PROBLEM >> Could you please find each line in the records that contains the word "auto" and copy it?

Dataset entries >>
Record alloc_wf (d : Db) : Prop := {
  aw_ids : List.NoDup (map cr_id (db_rewards d));
  aw_ids_lt : Forall (fun r => cr_id r < db_seq d) (db_rewards d);
  aw_known : Forall (fun a => sa_coinbase_reward_id a < db_seq d) (db_allocations d);
  aw_range : Forall (fun r => cr_amount_sompi r <= i64_max) (db_rewards d);
  aw_exact : Forall (reward_exact d) (db_rewards d)
}.

Lemma alloc_wf_same d d' :
  db_allocations d' = db_allocations d -> db_rewards d' = db_rewards d -> db_seq d <= db_seq d' ->
  alloc_wf d -> alloc_wf d'.
Proof.
  intros Ea Er Es [N L K R X]. unfold reward_exact, allocs_of in *. split; rewrite ?Ea, ?Er; auto.
  - eapply Forall_impl; [exact L|]. simpl. lia.
  - eapply Forall_impl; [exact K|]. simpl. lia.
  - eapply Forall_impl; [exact X|]. unfold reward_exact, allocs_of. now rewrite Ea.
Qed.

Lemma reward_row_unique d rid r r' :
  List.NoDup (map cr_id (db_rewards d)) -> reward_row d rid = Some r ->
  In r' (db_rewards d) -> cr_id r' = rid -> r' = r.
Proof.
  intros N R H E. apply find_some in R as [Hr Er]. apply Z.eqb_eq in Er.
  eapply NoDup_map_inj; [exact N|done|done|congruence].
Qed.

Lemma allocs_of_booked rid d d' new i :
  booked rid d d' new ->
  allocs_of d' i = allocs_of d i ++ (if i =? rid then new else []).
Proof.
  intros B. unfold allocs_of. rewrite (bk_rows _ _ _ _ B), List.filter_app. f_equal.
  pose proof (bk_reward_id _ _ _ _ B) as F. clear B.
  induction F as [|a l Ha _ IH]; simpl; [now destruct (i =? rid)|].
  rewrite Ha, (Z.eqb_sym rid i), IH. now destruct (i =? rid).
Qed.

Lemma booked_wf rid d d' new :
  alloc_wf d -> booked rid d d' new ->
  (forall r, reward_row d rid = Some r -> new = [] \/
     sumZ (map sa_gross_share_sompi new) = cr_amount_sompi r) ->
  alloc_wf d'.
Proof.
  intros [N L K R X] B Hnew. pose proof (bk_seq _ _ _ _ B) as Hs.
  destruct (bk_open _ _ _ _ B) as (r0 & R0 & O0).
  set (f := fun r => if cr_id r =? rid then stamp_allocated (db_now d) r else r).
  assert (forall r, cr_id (f r) = cr_id r /\ cr_amount_sompi (f r) = cr_amount_sompi r) as Hf.
  { intros r. unfold f. now destruct (cr_id r =? rid). }
  assert (db_rewards d' = map f (db_rewards d)) as Er by apply B.
  split; rewrite ?Er, ?(bk_rows _ _ _ _ B).
  - rewrite map_map, (map_ext _ cr_id); [exact N|]. intros r. apply Hf.
  - apply Forall_map. eapply Forall_impl; [exact L|]. intros r Hr. simpl in Hr |- *. rewrite (proj1 (Hf r)). lia.
  - apply Forall_app. split; [eapply Forall_impl; [exact K|]; simpl; lia|].
    eapply Forall_impl; [exact (bk_reward_id _ _ _ _ B)|]. simpl. intros a ->.
    apply find_some in R0 as [H0 E0]. apply Z.eqb_eq in E0. rewrite List.Forall_forall in L.
    specialize (L r0 H0). simpl in L. lia.
  - apply Forall_map. eapply Forall_impl; [exact R|]. intros r. simpl. now rewrite (proj2 (Hf r)).
  - apply Forall_map, List.Forall_forall. intros r Hr. rewrite List.Forall_forall in X.
    destruct (X r Hr) as [X1 X2]. unfold reward_exact. destruct (Hf r) as [-> ->].
    rewrite (allocs_of_booked _ _ _ _ _ B). unfold f.
    destruct (Z.eqb_spec (cr_id r) rid) as [E|E]; [|rewrite app_nil_r; auto].
    rewrite (reward_row_unique d rid r0 r N R0 Hr E) in *. rewrite (X1 O0). simpl.
    rewrite O0. split; [discriminate|]. apply (Hnew r0 R0).
Qed.


(** One event: discovering a matured coinbase output, an allocation run for a
    recorded reward (any window, configuration, classifier and faults), the final
    transaction of a run whose earlier reads happened before other events (its rows
    then carry the shares that run computed, which sum to the reward), or writes
    elsewhere in the database. *)
Inductive acct_step (d : Db) : Db -> Prop :=
| StepDiscover txid index amount daa x d' :
    amount <= i64_max -> coinbase_ensure txid index amount daa d = Ok (x, d') -> acct_step d d'
| StepAllocate fault fee inst now (classifier : TierClassifier) r a b n d' n' res :
    In r (db_rewards d) ->
    allocate_coinbase_reward fault fee inst now (cr_id r) (cr_amount_sompi r) a b (d, n)
      = ((d', n'), res) ->
    acct_step d d'
| StepBook fee inst r residue total ws al out d' :
    In r (db_rewards d) -> length al = length ws -> sumZ (map gross_sompi al) = cr_amount_sompi r ->
    book fee inst (cr_id r) (cr_amount_sompi r) residue total ws al d = Ok (out, d') -> acct_step d d'
| StepBookEmpty inst rid reward out d' :
    finalise_empty inst rid reward d = Ok (out, d') -> acct_step d d'
| StepElsewhere d' :
    db_allocations d' = db_allocations d -> db_rewards d' = db_rewards d -> db_seq d <= db_seq d' ->
    acct_step d d'.

Lemma discover_wf txid index amount daa d x d' :
  amount <= i64_max -> alloc_wf d -> coinbase_ensure txid index amount daa d = Ok (x, d') -> alloc_wf d'.
Proof.
  intros Ha W H. unfold coinbase_ensure in H. destruct (negb _); [discriminate|].
  destruct (List.find _ _); inv_eqs; [exact W|]. destruct W as [N L K R X]. split; simpl.
  - rewrite map_app. apply NoDup_app_snoc; [exact N|]. simpl. intros (r & Er & Hr)%in_map_iff.
    rewrite List.Forall_forall in L. specialize (L r Hr). simpl in L. lia.
  - apply Forall_app. split; [eapply Forall_impl; [exact L|]; simpl; lia|].
    repeat constructor. simpl. lia.
  - eapply Forall_impl; [exact K|]. simpl. lia.
  - apply Forall_app. split; [exact R|]. repeat constructor. exact Ha.
  - apply Forall_app. split; [exact X|]. repeat constructor; unfold reward_exact, allocs_of; simpl;
      intros; try left; apply filter_nil; intros a Hin; apply Z.eqb_neq;
      rewrite List.Forall_forall in K; specialize (K a Hin); simpl in K; lia.
Qed.

Lemma books_same_wf d d' : books_same d d' -> alloc_wf d -> alloc_wf d'.
Proof. intros [Ea Er _ _ Es]. now apply alloc_wf_same. Qed.

Lemma books_same_row d d' rid : books_same d d' -> reward_row d' rid = reward_row d rid.
Proof. intros B. unfold reward_row. now rewrite (bs_rewards _ _ B). Qed.

Lemma finalise_wf inst rid reward d out d' :
  alloc_wf d -> finalise_empty inst rid reward d = Ok (out, d') -> alloc_wf d'.
Proof.
  intros W F. destruct (finalise_empty_ok _ _ _ _ _ _ F) as [(_ & -> & _)|[_ K]]; [exact W|].
  apply (booked_wf _ _ _ _ W K). auto.
Qed.

Lemma book_wf fee inst r residue total ws al d out d' :
  alloc_wf d -> In r (db_rewards d) -> length al = length ws ->
  sumZ (map gross_sompi al) = cr_amount_sompi r ->
  book fee inst (cr_id r) (cr_amount_sompi r) residue total ws al d = Ok (out, d') -> alloc_wf d'.
Proof.
  intros W Hr L S Bk.
  destruct (book_ok _ _ _ _ _ _ _ _ _ _ _ L Bk) as [(_ & -> & _)|(new & K & Eg & _)]; [exact W|].
  apply (booked_wf _ _ _ _ W K). intros r' R'. right. rewrite Eg, S. f_equal.
  now apply (reward_row_unique d (cr_id r) r' r (aw_ids d W)).
Qed.
(* ===== verification/SessionDb.v ===== *)
(** * Connection sessions ([crates/katpool-db/src/repo/connection_session.rs])

    The session rows, and [str::parse::<IpAddr>] of the standard library, which
    the event consumer applies before it writes one.  The [INET] column holds the
    parsed address. *)
From Stdlib Require Import SpecFloat.
From S2P Require Import Prelude F64 FeeModel Schema PayoutDb Domain AccountDb IngestDb.
Open Scope Z_scope.

(** ** [IpAddr::from_str] *)

(** A reader consumes a prefix of the text or fails without consuming. *)
Definition reader (A : Type) : Type := text -> option (A * text).

Definition read_char (c : Z) : reader unit :=
  fun s => match s with x :: s => if x =? c then Some (tt, s) else None | [] => None end.

Definition to_digit (radix c : Z) : option Z :=
  let v := if is_ascii_digit c then Some (c - 48)
           else if is_ascii_lowercase c then Some (c - 87)
           else if is_ascii_uppercase c then Some (c - 55) else None in
  match v with Some d => if d <? radix then Some d else None | None => None end.

(** The longest run of digits, at most [max] of them: count, value, rest; [None]
    when there are more. *)
Fixpoint read_digits (radix : Z) (max : nat) (count acc : Z) (s : text) : option (Z * Z * text) :=
  match s with
  | [] => Some (count, acc, [])
  | c :: s' =>
      match to_digit radix c with
      | None => Some (count, acc, s)
      | Some d =>
          match max with
          | O => None
          | S max => read_digits radix max (count + 1) (acc * radix + d) s'
          end
      end
  end.

(** [read_number(radix, Some(max), allow_zero_prefix)] into an integer of at most
    [top]. *)
Definition read_number (radix : Z) (max : nat) (allow_zero_prefix : bool) (top : Z) : reader Z :=
  fun s =>
    match read_digits radix max 0 0 s with
    | None => None
    | Some (count, v, rest) =>
        let zero_prefix := match s with c :: _ => c =? 48 | [] => false end in
        if (count =? 0) || (top <? v) || (negb allow_zero_prefix && zero_prefix && (1 <? count))
        then None else Some (v, rest)
    end.

Definition read_ipv4_addr : reader (list Z) :=
  fun s =>
    '(a, s) ← read_number 10 3 false 255 s;
    '(_, s) ← read_char 46 s;
    '(b, s) ← read_number 10 3 false 255 s;
    '(_, s) ← read_char 46 s;
    '(c, s) ← read_number 10 3 false 255 s;
    '(_, s) ← read_char 46 s;
    '(d, s) ← read_number 10 3 false 255 s;
    Some ([a; b; c; d], s).

(** The separator is read before every group but the first. *)
Definition read_separator {A} (first : bool) (r : reader A) : reader A :=
  fun s => if first then r s else '(_, s) ← read_char 58 s; r s.

(** [limit] groups at most: the groups, whether they end with an embedded IPv4
    address, and the rest. *)
Fixpoint read_groups (limit : nat) (first : bool) (s : text) : list Z * bool * text :=
  match limit with
  | O => ([], false, s)
  | S limit' =>
      let embedded :=
        match limit' with
        | O => None
        | S _ => read_separator first read_ipv4_addr s
        end in
      match embedded with
      | Some ([a; b; c; d], rest) => ([a * 256 + b; c * 256 + d], true, rest)
      | _ =>
          match read_separator first (read_number 16 4 true 65535) s with
          | None => ([], false, s)
          | Some (g, rest) =>
              let '(gs, v4, rest) := read_groups limit' false rest in (g :: gs, v4, rest)
          end
      end
  end.

Definition read_ipv6_addr : reader (list Z) :=
  fun s =>
    let '(head, head_ipv4, s) := read_groups 8 true s in
    if (length head =? 8)%nat then Some (head, s)
    else if head_ipv4 then None
    else
      '(_, s) ← read_char 58 s;
      '(_, s) ← read_char 58 s;
      let '(tail, _, s) := read_groups (8 - (length head + 1)) true s in
      Some (head ++ repeat 0 (8 - length head - length tail) ++ tail, s).

Definition whole {A} (r : reader A) (s : text) : option A :=
  match r s with Some (a, []) => Some a | _ => None end.

(** [IpAddr::from_str]: an IPv4 address, else an IPv6 address; nothing may
    follow. *)
Definition parse_ip (s : text) : option IpAddr :=
  let r := fun s => match read_ipv4_addr s with
                    | Some (o, rest) => Some (IpV4 o, rest)
                    | None => match read_ipv6_addr s with
                              | Some (g, rest) => Some (IpV6 g, rest)
                              | None => None
                              end
                    end in
  whole r s.

(** ** The repository *)

Definition session_insert (worker_id : option Z) (remote_ip : IpAddr) (remote_app country : option string)
    (connected_at : Z) (disconnected_at : option Z) : DB Z :=
  fun d =>
    let row := mkSession (db_seq d) worker_id remote_ip remote_app connected_at disconnected_at 0 0 0
                 country in
    if match worker_id with None => true | Some w => has_worker d w end
    then Ok (cs_id row, set_seq (db_seq d + 1) (set_sessions (db_sessions d ++ [row]) d))
    else Err foreign_key_violation.

(** [open] *)
Definition session_open (worker_id : option Z) (remote_ip : IpAddr) (remote_app country : option string)
    (connected_at : Z) : DB Z :=
  session_insert worker_id remote_ip remote_app country connected_at None.

Definition record_closed (worker_id : option Z) (remote_ip : IpAddr) (remote_app country : option string)
    (connected_at disconnected_at : Z) : DB Z :=
  session_insert worker_id remote_ip remote_app country connected_at (Some disconnected_at).

Definition update_sessions (p : ConnectionSession -> bool) (f : ConnectionSession -> ConnectionSession)
  : DB Z :=
  fun d => match tbl_update session_check p f (db_sessions d) with
           | Ok (rows, n) => Ok (n, set_sessions rows d)
           | Err e => Err e
           end.

Definition set_disconnected (t : Z) (s : ConnectionSession) : ConnectionSession :=
  mkSession (cs_id s) (cs_worker_id s) (cs_remote_ip s) (cs_remote_app s) (cs_connected_at s) (Some t)
    (cs_shares_credited s) (cs_shares_rejected s) (cs_malformed_frames s) (cs_country s).

(** [close]: the first disconnect time stays. *)
Definition session_close (session_id : Z) : DB unit :=
  fun d => (_ <-- update_sessions (fun s => cs_id s =? session_id)
                    (fun s => set_disconnected (match cs_disconnected_at s with
                                                | Some t => t
                                                | None => db_now d
                                                end) s) ;;
            db_ret tt) d.

Definition is_open (s : ConnectionSession) : bool := bool_decide (cs_disconnected_at s = None).

Definition close_all_open : DB Z := fun d => update_sessions is_open (set_disconnected (db_now d)) d.

Record ActiveSessions := mkActive { as_sessions : Z; as_workers : Z }.

(** [count(DISTINCT worker_id)] counts the non-null ids. *)
Definition distinct_workers (rows : list ConnectionSession) : Z :=
  Z.of_nat (length (remove_dups (omap cs_worker_id rows))).

Definition active_summary : DB ActiveSessions :=
  db_read (fun d => let rows := List.filter is_open (db_sessions d) in
                    mkActive (Z.of_nat (length rows)) (distinct_workers rows)).

Definition increment_counters (session_id credited rejected malformed : Z) : DB unit :=
  fun d =>
    let f s := mkSession (cs_id s) (cs_worker_id s) (cs_remote_ip s) (cs_remote_app s) (cs_connected_at s)
                 (cs_disconnected_at s) (cs_shares_credited s + credited)
                 (cs_shares_rejected s + rejected) (cs_malformed_frames s + malformed) (cs_country s) in
    let hit s := cs_id s =? session_id in
    if existsb (fun s => hit s && negb (in_i64b (cs_shares_credited (f s))
                                        && in_i64b (cs_shares_rejected (f s))
                                        && in_i64b (cs_malformed_frames (f s)))) (db_sessions d)
    then Err numeric_overflow
    else (_ <-- update_sessions hit f ;; db_ret tt) d.

(** Open, or ended at or after [since]. *)
Definition overlaps (since : Z) (s : ConnectionSession) : bool :=
  match cs_disconnected_at s with None => true | Some t => since <=? t end.

(** [GROUP BY key ORDER BY workers DESC, sessions DESC]. *)
Definition breakdown {K} `{EqDecision K} (key : ConnectionSession -> K) (rows : list ConnectionSession)
  : list (K * Z * Z) :=
  sort_by (fun a b => (snd (fst b) <? snd (fst a))
                      || ((snd (fst a) =? snd (fst b)) && (snd b <=? snd a)))
    (map (fun k => let group := List.filter (fun s => bool_decide (key s = k)) rows in
                   (k, distinct_workers group, Z.of_nat (length group)))
       (remove_dups (map key rows))).

Definition firmware_breakdown (since : Z) : DB (list (option string * Z * Z)) :=
  db_read (fun d => breakdown cs_remote_app (List.filter (overlaps since) (db_sessions d))).

Definition country_breakdown (since : Z) : DB (list (string * Z * Z)) :=
  db_read (fun d =>
    omap (fun row => let '(k, w, n) := row in option_map (fun c => (c, w, n)) k)
      (breakdown cs_country
         (List.filter (fun s => bool_decide (is_Some (cs_country s)) && overlaps since s) (db_sessions d)))).

Definition sessions_for_worker (worker_id limit : Z) : DB (list ConnectionSession) :=
  db_read_checked (fun d =>
    sql_limit limit (sort_by (fun a b => cs_connected_at b <=? cs_connected_at a)
                       (List.filter (fun s => bool_decide (cs_worker_id s = Some worker_id))
                          (db_sessions d)))).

RESPONSE TO THE TASK >>
  intros Ea Er Es [N L K R X]. unfold reward_exact, allocs_of in *. split; rewrite ?Ea, ?Er; auto.
    destruct (Z.eqb_spec (cr_id r) rid) as [E|E]; [|rewrite app_nil_r; auto].
  apply (booked_wf _ _ _ _ W K). auto.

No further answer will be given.